Segment Open

(** TTL 60 s, saved at time 10: at time 70000 the session is no longer
    seen, at time 50000 it still is. *)
Lemma ttl_filtering_witness :
  fst (sessionExists "s"
         (moved_on (snd (save "s" (state_with stale_row (Some 60)))) ∅ 70000))
  = Returned false
  /\ fst (sessionExists "s"
            (moved_on (snd (save "s" (state_with stale_row (Some 60)))) ∅ 50000))
     = Returned true.
Proof.
  split.
  - destruct (ttl_filtering (state_with stale_row (Some 60)) "s" 60
                [Byte.x02; Byte.x03] "out.zip"
                (moved_on (snd (save "s" (state_with stale_row (Some 60)))) ∅ 70000))
      as (_ & r & _ & _ & Hact & Hexists & _).
    + apply primary_key_single.
    + repeat constructor. exists "s". reflexivity.
    + reflexivity.
    + vm_compute. reflexivity.
    + reflexivity.
    + discriminate.
    + apply later_moved_on.
    + reflexivity.
    + reflexivity.
    + rewrite Hexists, Hact. reflexivity.
  - destruct (ttl_filtering (state_with stale_row (Some 60)) "s" 60
                [Byte.x02; Byte.x03] "out.zip"
                (moved_on (snd (save "s" (state_with stale_row (Some 60)))) ∅ 50000))
      as (_ & r & _ & _ & Hact & Hexists & _).
    + apply primary_key_single.
    + repeat constructor. exists "s". reflexivity.
    + reflexivity.
    + vm_compute. reflexivity.
    + reflexivity.
    + discriminate.
    + apply later_moved_on.
    + reflexivity.
    + reflexivity.
    + rewrite Hexists, Hact. reflexivity.
Defined.

(** Session "s" saved at time 10 and again, from another archive, at 20. *)
Lemma save_twice_one_row_witness :
  exists r1 r2,
    find_row "whatsapp-s" (table_after (save "s") (state_with fresh_row None))
    = Some r1
    /\ find_row "whatsapp-s"
         (table_after (save "s")
            (moved_on (snd (save "s" (state_with fresh_row None)))
               {[ "s.zip" := [Byte.x05] ]} 20))
       = Some r2
    /\ session_data r2 = [Byte.x05]
    /\ updated_at r1 < updated_at r2
    /\ created_at r2 = created_at r1.
Proof.
  destruct (save_twice_one_row (state_with fresh_row None) "s"
              [Byte.x02; Byte.x03] [Byte.x05]
              (moved_on (snd (save "s" (state_with fresh_row None)))
                 {[ "s.zip" := [Byte.x05] ]} 20))
    as (_ & _ & r1 & r2 & H1 & H2 & _ & _ & Hdata & Hup & Hcr).
  - apply primary_key_single.
  - reflexivity.
  - vm_compute. reflexivity.
  - apply later_moved_on.
  - reflexivity.
  - vm_compute. reflexivity.
  - vm_compute. reflexivity.
  - exists r1, r2. repeat split; assumption.
Defined.

(** The stored metadata {a:1,b:2} keeps "a" when {c:4} is merged in. *)
Lemma metadata_merged_unless_saved_witness :
  exists r',
    find_row "whatsapp-s"
      (table_after (updateSessionMetadata "s" {[ "c" := JNum 4 ]})
         (state_with fresh_row None))
    = Some r'
    /\ metadata r' !! "a" = Some (JNum 1)
    /\ metadata r' !! "c" = Some (JNum 4).
Proof.
  destruct (metadata_merged_unless_saved (state_with fresh_row None) "s" fresh_row)
    as (_ & Hmerge & _).
  - apply primary_key_single.
  - reflexivity.
  - destruct (Hmerge {[ "c" := JNum 4 ]}) as (r' & Hr' & Hkeys).
    + reflexivity.
    + reflexivity.
    + exists r'. split; [exact Hr'|]. rewrite !Hkeys. split; reflexivity.
Defined.

(** An [extract] of the stored session sends the SELECT, then the UPDATE. *)
Lemma one_statement_unless_extract_witness :
  issued (perform (CallExtract "s" "out.zip")) (state_with fresh_row None)
  = [SelectActiveById "whatsapp_sessions" ["session_data"; "metadata"] "whatsapp-s";
     TouchUpdatedAt "whatsapp_sessions" "whatsapp-s"].
Proof.
  destruct (one_statement_unless_extract (CallExtract "s" "out.zip")
              (state_with fresh_row None))
    as [_ Hsent].
  - reflexivity.
  - apply Hsent. vm_compute. reflexivity.
Defined.

(** The merge of {b:3,c:4} into the metadata {a:1,b:2} of [fresh_row]. *)
Lemma update_metadata_example_witness :
  fst (updateSessionMetadata "s" {[ "b" := JNum 3; "c" := JNum 4 ]}
         (state_with fresh_row None))
  = Returned true.
Proof.
  apply (update_metadata_example (state_with fresh_row None) "s" fresh_row).
  - reflexivity.
  - apply primary_key_single.
  - reflexivity.
  - reflexivity.
  - reflexivity.
Defined.

(** [stale_row] expired at 5; at time 10 it is not seen but is deleted. *)
Lemma delete_ignores_expiry_witness :
  fst (delete "s" (state_with stale_row None)) = Returned true
  /\ fst (sessionExists "s" (state_with stale_row None)) = Returned false.
Proof.
  destruct (delete_ignores_expiry (state_with stale_row None) "s")
    as (_ & _ & Hfound & _).
  - reflexivity.
  - apply primary_key_single.
  - destruct (Hfound stale_row) as [Hdel Hexists].
    + reflexivity.
    + split; [exact Hdel|]. apply Hexists. reflexivity.
Defined.

(** A missing archive on an initialized and on a new object, the expired
    "s" asked for, a lost connection during [save], and a database that is
    down when a new object is first used. *)
Lemma not_found_and_wrapped_errors_witness :
  fst (save "t" mixed_state) = Thrown (Error "Session file not found: t.zip")
  /\ fst (save "t" new_state) = Thrown (Error "Session file not found: t.zip")
  /\ fst (extract "s" "out.zip" mixed_state)
     = Thrown (Error "Failed to extract session: Session s not found or expired")
  /\ fst (perform (CallSave "s")
            (failing_next (mkError (Some "ECONNRESET") "connection lost")
               (state_with fresh_row None)))
     = Thrown (Error "Failed to save session: connection lost")
  /\ fst (perform (CallDelete "s")
            (failing_next (mkError (Some "ECONNREFUSED") "connect refused") new_state))
     = Thrown (Error "Failed to initialize database: connect refused").
Proof.
  split; [|split; [|split; [|split]]].
  - destruct (not_found_and_wrapped_errors mixed_state) as [_ Hready].
    destruct Hready as (Hmissing & _); [left; reflexivity|].
    apply (Hmissing "t"). vm_compute. reflexivity.
  - destruct (not_found_and_wrapped_errors new_state) as [_ Hready].
    destruct Hready as (Hmissing & _); [right; reflexivity|].
    apply (Hmissing "t"). vm_compute. reflexivity.
  - destruct (not_found_and_wrapped_errors mixed_state) as [_ Hready].
    destruct Hready as (_ & Habsent & _); [left; reflexivity|].
    apply (Habsent "s" "out.zip").
    + reflexivity.
    + apply primary_key_mixed.
    + reflexivity.
  - destruct (not_found_and_wrapped_errors
                (failing_next (mkError (Some "ECONNRESET") "connection lost")
                   (state_with fresh_row None)))
      as [_ Hready].
    destruct Hready as (_ & _ & Hwrapped & _); [left; reflexivity|].
    apply (Hwrapped (CallSave "s") (mkError (Some "ECONNRESET") "connection lost") []).
    + reflexivity.
    + discriminate.
    + intros s [= <-]. split; [|discriminate].
      exists [Byte.x02; Byte.x03]. vm_compute. reflexivity.
  - destruct (not_found_and_wrapped_errors
                (failing_next (mkError (Some "ECONNREFUSED") "connect refused")
                   new_state))
      as [Hinit _].
    apply (Hinit (CallDelete "s") (mkError (Some "ECONNREFUSED") "connect refused") []).
    + reflexivity.
    + reflexivity.
    + discriminate.
Defined.

(** A full disk while [fresh_row] is extracted. *)
Lemma extract_write_failure_leaves_row_witness :
  fst (extract "s" "out.zip"
         (refusing_write "out.zip" (mkError (Some "ENOSPC") "no space left on device")
            (state_with fresh_row None)))
  = Thrown (Error "Failed to extract session: no space left on device")
  /\ find_row "whatsapp-s"
       (table_after (extract "s" "out.zip")
          (refusing_write "out.zip"
             (mkError (Some "ENOSPC") "no space left on device")
             (state_with fresh_row None)))
     = Some fresh_row.
Proof.
  destruct (extract_write_failure_leaves_row
              (refusing_write "out.zip"
                 (mkError (Some "ENOSPC") "no space left on device")
                 (state_with fresh_row None))
              "s" "out.zip" fresh_row)
    as (Hfail & _).
  - reflexivity.
  - apply primary_key_single.
  - reflexivity.
  - reflexivity.
  - destruct (Hfail (mkError (Some "ENOSPC") "no space left on device"))
      as (Hres & _ & Hrow & _).
    + reflexivity.
    + split; [exact Hres|exact Hrow].
Defined.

Segment Closed

> [What the task requires]: Look above and return each line of the records exactly, from the very first through the line with "as (_ & _ & r1 & r2", both included.

> [Exercise answer]:
(** TTL 60 s, saved at time 10: at time 70000 the session is no longer
    seen, at time 50000 it still is. *)
Lemma ttl_filtering_witness :
  fst (sessionExists "s"
         (moved_on (snd (save "s" (state_with stale_row (Some 60)))) ∅ 70000))
  = Returned false
  /\ fst (sessionExists "s"
            (moved_on (snd (save "s" (state_with stale_row (Some 60)))) ∅ 50000))
     = Returned true.
Proof.
  split.
  - destruct (ttl_filtering (state_with stale_row (Some 60)) "s" 60
                [Byte.x02; Byte.x03] "out.zip"
                (moved_on (snd (save "s" (state_with stale_row (Some 60)))) ∅ 70000))
      as (_ & r & _ & _ & Hact & Hexists & _).
    + apply primary_key_single.
    + repeat constructor. exists "s". reflexivity.
    + reflexivity.
    + vm_compute. reflexivity.
    + reflexivity.
    + discriminate.
    + apply later_moved_on.
    + reflexivity.
    + reflexivity.
    + rewrite Hexists, Hact. reflexivity.
  - destruct (ttl_filtering (state_with stale_row (Some 60)) "s" 60
                [Byte.x02; Byte.x03] "out.zip"
                (moved_on (snd (save "s" (state_with stale_row (Some 60)))) ∅ 50000))
      as (_ & r & _ & _ & Hact & Hexists & _).
    + apply primary_key_single.
    + repeat constructor. exists "s". reflexivity.
    + reflexivity.
    + vm_compute. reflexivity.
    + reflexivity.
    + discriminate.
    + apply later_moved_on.
    + reflexivity.
    + reflexivity.
    + rewrite Hexists, Hact. reflexivity.
Defined.

(** Session "s" saved at time 10 and again, from another archive, at 20. *)
Lemma save_twice_one_row_witness :
  exists r1 r2,
    find_row "whatsapp-s" (table_after (save "s") (state_with fresh_row None))
    = Some r1
    /\ find_row "whatsapp-s"
         (table_after (save "s")
            (moved_on (snd (save "s" (state_with fresh_row None)))
               {[ "s.zip" := [Byte.x05] ]} 20))
       = Some r2
    /\ session_data r2 = [Byte.x05]
    /\ updated_at r1 < updated_at r2
    /\ created_at r2 = created_at r1.
Proof.
  destruct (save_twice_one_row (state_with fresh_row None) "s"
              [Byte.x02; Byte.x03] [Byte.x05]
              (moved_on (snd (save "s" (state_with fresh_row None)))
                 {[ "s.zip" := [Byte.x05] ]} 20))
    as (_ & _ & r1 & r2 & H1 & H2 & _ & _ & Hdata & Hup & Hcr).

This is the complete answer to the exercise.